## RECORDS SHOWN:
Definition get_field_object (args : list V) (kwargs : gmap string V) (st : numbering)
    (name : string) : outcome (V * numbering) :=
  let '(first, rest) := field_name_split "" name in
  '(obj, st') ← get_argument args kwargs st first;
  obj' ← follow obj (name_steps AtStep rest);
  mret (obj', st').

Definition do_conversion (obj : V) (conversion : ascii) : outcome (formatted V) :=
  if Ascii.eqb conversion no_conversion then Returns (Object obj)
  else if Ascii.eqb conversion "r" then s ← py_repr obj; mret (Text s)
  else if Ascii.eqb conversion "s" then s ← py_str obj; mret (Text s)
  else if Ascii.eqb conversion "a" then s ← py_ascii obj; mret (Text s)
  else
    let n := N_of_ascii conversion in
    Raises (Exc ValueError ("Unknown conversion specifier " +:+
      (if (32 <? n)%N && (n <? 127)%N then String conversion "" else "\x" +:+ hex n))).

Definition render_field (obj : formatted V) (spec : string) : outcome string :=
  match obj with
  | Object v => py_format v spec
  | Text s => format_str s spec
  end.

(** [do_markup]: the pieces of a template in turn; [expand] is [build_string]
    for the fields inside a spec. *)
Fixpoint do_markup (expand : string → numbering → outcome (string * numbering))
    (args : list V) (kwargs : gmap string V) (ps : list piece) (st : numbering)
    : outcome (string * numbering) :=
  match ps with
  | [] => Returns ("", st)
  | Literal text :: ps' =>
      '(rest, st') ← do_markup expand args kwargs ps' st;
      mret (text +:+ rest, st')
  | Malformed msg :: _ => Raises (Exc ValueError msg)
  | Field name conversion spec :: ps' =>
      '(obj, st1) ← get_field_object args kwargs st name;
      obj' ← do_conversion obj conversion;
      '(spec', st2) ← (if char_in "{" spec then expand spec st1 else Returns (spec, st1));
      s ← render_field obj' spec';
      '(rest, st3) ← do_markup expand args kwargs ps' st2;
      mret (s +:+ rest, st3)
  end.

(** [build_string], [recursion_depth] being 2 for the template and one less
    for the spec of a field. *)
Fixpoint build_string (recursion_depth : nat) (args : list V) (kwargs : gmap string V)
    (template : string) (st : numbering) : outcome (string * numbering) :=
  match recursion_depth with
  | 0 => Raises (Exc ValueError "Max string recursion exceeded")
  | S depth =>
      do_markup (build_string depth args kwargs) args kwargs
        (parse_format (InText "") template) st
  end.

Definition str_format (template : string) (args : list V) (kwargs : gmap string V)
    : outcome string :=
  '(s, _) ← build_string 2 args kwargs template ANS_INIT; mret s.

Definition str_of_tuple (t : list V) (str_format_ : string) : outcome string :=
  try_except (str_format str_format_ t ∅) (λ e, Raises (ExcOf KeyValidationError e)).

Definition str_of_dict (d : gmap string V) (str_format_ : string) : outcome string :=
  try_except (str_format str_format_ [] d) (λ e, Raises (ExcOf KeyValidationError e)).

End str_format.

(** *** Values: [int] and [str]

    The objects of the examples.  What is not modelled of them is given by a
    [world]: the attributes of an [int] or a [str] and, for an [int], what
    formatting returns for the presentation types other than [d] and for the
    grouping options. *)
Inductive pyval :=
  | PyInt (z : Z)
  | PyStr (s : string).

Record world := {
  int_format : Z → string → outcome string;
  attribute : pyval → string → outcome pyval;
}.

Fixpoint nth_char (n : nat) (s : string) : option ascii :=
  match s, n with
  | "", _ => None
  | String c _, 0 => Some c
  | String _ s', S n' => nth_char n' s'
  end.

Definition pyval_object (w : world) : PyObject pyval := {|
  py_format v spec :=
    match v with
    | PyStr s => format_str s spec
    | PyInt z => default (int_format w z spec) (format_int z spec)
    end;
  py_repr v :=
    match v with
    | PyStr s => Returns (repr_str s)
    | PyInt z => Returns (pretty z)
    end;
  py_str v :=
    match v with
    | PyStr s => Returns s
    | PyInt z => Returns (pretty z)
    end;
  py_ascii v :=
    match v with
    | PyStr s => Returns (ascii_str s)
    | PyInt z => Returns (pretty z)
    end;
  py_getattr := attribute w;
  py_getitem v key :=
    match v with
    | PyInt _ => Raises (Exc TypeError "'int' object is not subscriptable")
    | PyStr s =>
        match key with
        | StrKey _ => Raises (Exc TypeError "string indices must be integers, not 'str'")
        | IntKey n =>
            if (n <? N.of_nat (String.length s))%N
            then match nth_char (N.to_nat n) s with
                 | Some c => Returns (PyStr (String c ""))
                 | None => Raises (Exc IndexError "string index out of range")
                 end
            else Raises (Exc IndexError "string index out of range")
        end
    end;
|}.

(** A statement about [int] and [str] values that holds whatever the world
    is, that is, whatever the operations that are not modelled do. *)
Definition in_every_world (P : PyObject pyval → Prop) : Prop :=
  ∀ w : world, P (pyval_object w).

(** *** _check_methods and the subclass hooks (base.py) *)

(** A class, as [_check_methods] looks at it, is its [__dict__]: the names it
    defines, each with [None] (Python's [None]) or with some other value.
    [C.__mro__] is the list of these, [C] first. *)
Section check_methods.
Context {A : Type}.

Inductive check_result :=
  | CheckTrue
  | NotImplemented.
(** * PPM productivity quick app: the quota, submission, login and summary logic

    A shallow embedding of [ppm_quick_app.py] (the base variant) and
    [ppm_quick_app_no_verification.py] (the variant with a phone login), and the
    properties of the repository's specification stated and settled over it.

    Modelling conventions.
    - A pandas [DataFrame] is its header (the column labels, in order) and its
      rows.  Rows are typed records, one field per column the application
      reads or writes; a label that is absent from the header makes the read
      raise [KeyError], as [df[label]] does.
    - A cell is [NaN] (a blank spreadsheet cell as [read_excel] and [read_csv]
      deliver it), Python's [None], or a value.  Text columns hold strings and
      the quantity columns of the project list hold whole numbers or blanks.
      The four count columns of the submissions log hold whole numbers without
      blanks, which is the case in which pandas keeps them as [int64] columns;
      their sums wrap around as [int64] sums do.  The [Date] column holds the
      [datetime.date] of a new record or the [Timestamp] that [read_excel]
      delivers, both as day numbers.
    - A string is its sequence of characters, a character being its code
      point; text is limited to code points below 256.
    - A Python [float] is an IEEE 754 binary64 number, in the representation
      of the library's [SpecFloat].
    - Python exceptions are the [Raise] results of the [res] monad.
    - The workbook and the users file are explicit stores that the saving
      functions update; a write is taken to succeed.  A sheet of the workbook
      is the frame [read_excel] makes of it and the users file is the table
      [to_csv] wrote; what is written and read again goes through the
      conversions of the file formats ([excel_text], [excel_date],
      [csv_text]). *)

From Stdlib Require Import ZArith List String Ascii Bool Lia.
From Stdlib Require Import Orders Sorted Permutation Mergesort.
From Stdlib Require SpecFloat.
Import ListNotations.
Definition remove_call (who : Address) (lpTokensBurned : Z) : Call :=
  RemoveLiquidity (deposit who lpAssetId lpTokensBurned) lpTokensBurned.

(** Created and initialized, no liquidity yet. *)
Definition initialized (swapFeeBps protocolFeeBps : Z) : State :=
  run empty_state
    [(as_ deployer, CreateApplication);
     (as_ deployer, init_call swapFeeBps protocolFeeBps)].

(** Initialized with fees 30 / 5 and funded with (100000, 100000). *)
Definition funded : State :=
  step (initialized 30 5) (as_ provider, add_call provider 100000 100000).

(** The same pool with the swap fee set to zero by the admin. *)
Definition funded_no_fee : State :=
  step funded (as_ deployer, UpdateSwapFee 0).

(** Initialization called again after liquidity was added; the ledger
    gives the second LP asset a fresh identifier. *)
Definition reinit_trace : list (Context * Call) :=
  [(as_ deployer, CreateApplication);
   (as_ deployer, init_call 30 5);
   (as_ provider, add_call provider 100000 100000);
   (mkContext deployer pool 1004, init_call 30 5)].

End Scenario.

(** ** Vocabulary of the properties *)

(** Reserve on the input side of a swap of the given direction. *)
Definition reserve_in (swapType : Z) (st : State) : Z :=
  if swapType =? 0 then st.(primary_token_reserve) else st.(secondary_token_reserve).

(** Reserve on the output side. *)
Definition reserve_out (swapType : Z) (st : State) : Z :=
  if swapType =? 0 then st.(secondary_token_reserve) else st.(primary_token_reserve).

(** LP tokens [addLiquidity] mints, as a function of the state it reads. *)
Definition minted_by_code (primaryAmount secondaryAmount : Z) (st : State) : Z :=
  if st.(lp_tokens_issued) =? 0 then sqrt (primaryAmount * secondaryAmount)
  else min (primaryAmount * st.(total_lp_supply) / st.(primary_token_reserve))
           (secondaryAmount * st.(total_lp_supply) / st.(secondary_token_reserve)).

(** The claim that a zero swap fee is guarded, as the specification words
    it: the fee computation yields a protocol fee of zero. *)
Definition zero_fee_guarded (st : State) (inputAmount : Z) : Prop :=
  exists f,
    swap_fees inputAmount st.(swap_fee_bps) st.(protocol_fee_bps) = Ok f /\
    f.(protocolFee) = 0.

(** Every successful [initApplication] of a call sequence was sent by the
    admin of the state it ran in. *)
Fixpoint inits_by_admin (st : State) (txs : list (Context * Call)) : Prop :=
  match txs with
  | [] => True
  | tx :: rest =>
      (is_init (snd tx) = true -> succeeds st tx = true ->
       (fst tx).(sender) = st.(admin)) /\
      inits_by_admin (step st tx) rest
  end.

(** The global keys, and what each one holds, for frame statements. *)
Inductive Field : Type :=
| F_primary_token_reserve | F_secondary_token_reserve
| F_primary_token_id | F_secondary_token_id
| F_total_lp_supply | F_lp_tokens_issued | F_k_value
| F_lp_token_id | F_lp_token_name | F_lp_token_symbol
| F_lp_token_decimals | F_lp_token_url
| F_swap_fee_bps | F_protocol_fee_bps
| F_admin | F_treasury_address
| F_minimum_balance | F_contract_ending | F_contract_version.

Inductive Value : Type :=
| VUint (n : Z)
| VBytes (s : string).

Definition read (f : Field) (st : State) : Value :=
  match f with
  | F_primary_token_reserve => VUint st.(primary_token_reserve)
  | F_secondary_token_reserve => VUint st.(secondary_token_reserve)
  | F_primary_token_id => VUint st.(primary_token_id)
  | F_secondary_token_id => VUint st.(secondary_token_id)
  | F_total_lp_supply => VUint st.(total_lp_supply)
  | F_lp_tokens_issued => VUint st.(lp_tokens_issued)
  | F_k_value => VUint st.(k_value)
  | F_lp_token_id => VUint st.(lp_token_id)
  | F_lp_token_name => VBytes st.(lp_token_name)
  | F_lp_token_symbol => VBytes st.(lp_token_symbol)
  | F_lp_token_decimals => VUint st.(lp_token_decimals)
  | F_lp_token_url => VBytes st.(lp_token_url)
  | F_swap_fee_bps => VUint st.(swap_fee_bps)
  | F_protocol_fee_bps => VUint st.(protocol_fee_bps)
  | F_admin => VBytes st.(admin)
  | F_treasury_address => VBytes st.(treasury_address)
  | F_minimum_balance => VUint st.(minimum_balance)
  | F_contract_ending => VUint st.(contract_ending)
  | F_contract_version => VUint st.(contract_version)
  end.

(** An admin-gated update of one key: a call [c] from anyone but the admin
    fails with [Unauthorized] and leaves the state as it was; from the
    admin it succeeds without inner transactions, the key [f] then holds
    [v] and every other key holds what it held. *)
Definition admin_overwrites (c : Call) (f : Field) (v : Value) : Prop :=
  forall (ctx : Context) (st : State),
    (ctx.(sender) <> st.(admin) ->
     call ctx c st = Err Unauthorized /\ step st (ctx, c) = st) /\
    (ctx.(sender) = st.(admin) ->
     exists st',
       call ctx c st = Ok (st', []) /\ step st (ctx, c) = st' /\
       read f st' = v /\
       forall g, g <> f -> read g st' = read g st).

(** ** Vocabulary of the further properties *)

(** The uint64 arguments of a call are in range, as the ABI decoding of
    the call guarantees, and so is the identifier the ledger gives to an
    asset the call creates. *)
Definition args_uint64 (ctx : Context) (c : Call) : Prop :=
  match c with
  | CreateApplication => True
  | InitApplication _ primaryAssetId secondaryAssetId _ _ swapFeeBps protocolFeeBps _ =>
      uint64 primaryAssetId /\ uint64 secondaryAssetId /\
      uint64 swapFeeBps /\ uint64 protocolFeeBps /\
      uint64 ctx.(created_asset_id)
  | AddLiquidity primaryAmount secondaryAmount _ _ =>
      uint64 primaryAmount /\ uint64 secondaryAmount
  | RemoveLiquidity _ lpTokensBurned => uint64 lpTokensBurned
  | Swap inputAmount swapType => uint64 inputAmount /\ uint64 swapType
  | UpdateSwapFee newFee => uint64 newFee
  | UpdateProtocolFee newFee => uint64 newFee
  | UpdateAdmin _ => True
  | UpdateTreasury _ => True
  | UpdateMinimumBalance newMBR => uint64 newMBR
  | UpdateContractEnding newEnding => uint64 newEnding
  end.

(** [k_value] is the product of the two reserves. *)
Definition k_consistent (st : State) : Prop :=
  st.(k_value) = st.(primary_token_reserve) * st.(secondary_token_reserve).

(** Asset paid in by a swap of the given direction. *)
Definition asset_in (swapType : Z) (st : State) : Z :=
  if swapType =? 0 then st.(primary_token_id) else st.(secondary_token_id).

(** Asset paid out. *)
Definition asset_out (swapType : Z) (st : State) : Z :=
  if swapType =? 0 then st.(secondary_token_id) else st.(primary_token_id).

(** The keys only the admin functions write. *)
Definition is_config (f : Field) : bool :=
  match f with
  | F_admin | F_treasury_address | F_swap_fee_bps | F_protocol_fee_bps
  | F_minimum_balance | F_contract_ending => true
  | _ => false
  end.

(** The keys [swap] writes. *)
Definition swap_key (f : Field) : bool :=
  match f with
  | F_primary_token_reserve | F_secondary_token_reserve | F_k_value => true
  | _ => false
  end.

(** The keys [addLiquidity] and [removeLiquidity] write. *)
Definition liquidity_key (f : Field) : bool :=
  match f with
  | F_primary_token_reserve | F_secondary_token_reserve | F_k_value
  | F_total_lp_supply | F_lp_tokens_issued => true
  | _ => false
  end.

(** The six admin updates. *)
Definition is_admin_update (c : Call) : bool :=
  match c with
  | UpdateSwapFee _ | UpdateProtocolFee _ | UpdateAdmin _ | UpdateTreasury _
  | UpdateMinimumBalance _ | UpdateContractEnding _ => true
  | _ => false
  end.

(** The same pool with the roles of the primary and the secondary asset
    exchanged. *)
Definition mirror (st : State) : State :=
  mkState st.(secondary_token_reserve) st.(primary_token_reserve)
    st.(secondary_token_id) st.(primary_token_id)
    st.(total_lp_supply) st.(lp_tokens_issued) st.(k_value)
    st.(lp_token_id) st.(lp_token_name) st.(lp_token_symbol)
    st.(lp_token_decimals) st.(lp_token_url)
    st.(swap_fee_bps) st.(protocol_fee_bps) st.(admin)
    st.(treasury_address) st.(minimum_balance) st.(contract_ending)
    st.(contract_version).

(** ** Deletion

    [deleteApplication] ends with a call to itself, and nothing before
    that call returns.  [depth] bounds the nesting the AVM grants a call:
    with none left the call is cut off. *)

(** Why [deleteApplication] stops at one of its own checks. *)
Inductive DeleteFailure : Type :=
| NotAdmin                  (* 'Only admin can delete the application' *)
| NotEnding                 (* 'Contract needs to be ending first' *)
| PrimaryReserveNotEmpty    (* 'Primary reserve must be empty' *)
| SecondaryReserveNotEmpty. (* 'Secondary reserve must be empty' *)

(** An asset transfer that closes the holding out to [assetCloseTo]. *)
Inductive CloseOut : Type :=
| AssetCloseOut (xferAsset : Z) (assetReceiver : Address) (assetAmount : Z)
                (assetCloseTo : Address).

## EXERCISE PROMPT:
Could you restate word for word the lines above, from the one that contains "Definition admin_overwrites (c" through the one that contains "(** ** Vocabulary of the further", and no others?

## PROBLEM SOLUTION:
Definition admin_overwrites (c : Call) (f : Field) (v : Value) : Prop :=
  forall (ctx : Context) (st : State),
    (ctx.(sender) <> st.(admin) ->
     call ctx c st = Err Unauthorized /\ step st (ctx, c) = st) /\
    (ctx.(sender) = st.(admin) ->
     exists st',
       call ctx c st = Ok (st', []) /\ step st (ctx, c) = st' /\
       read f st' = v /\
       forall g, g <> f -> read g st' = read g st).

(** ** Vocabulary of the further properties *)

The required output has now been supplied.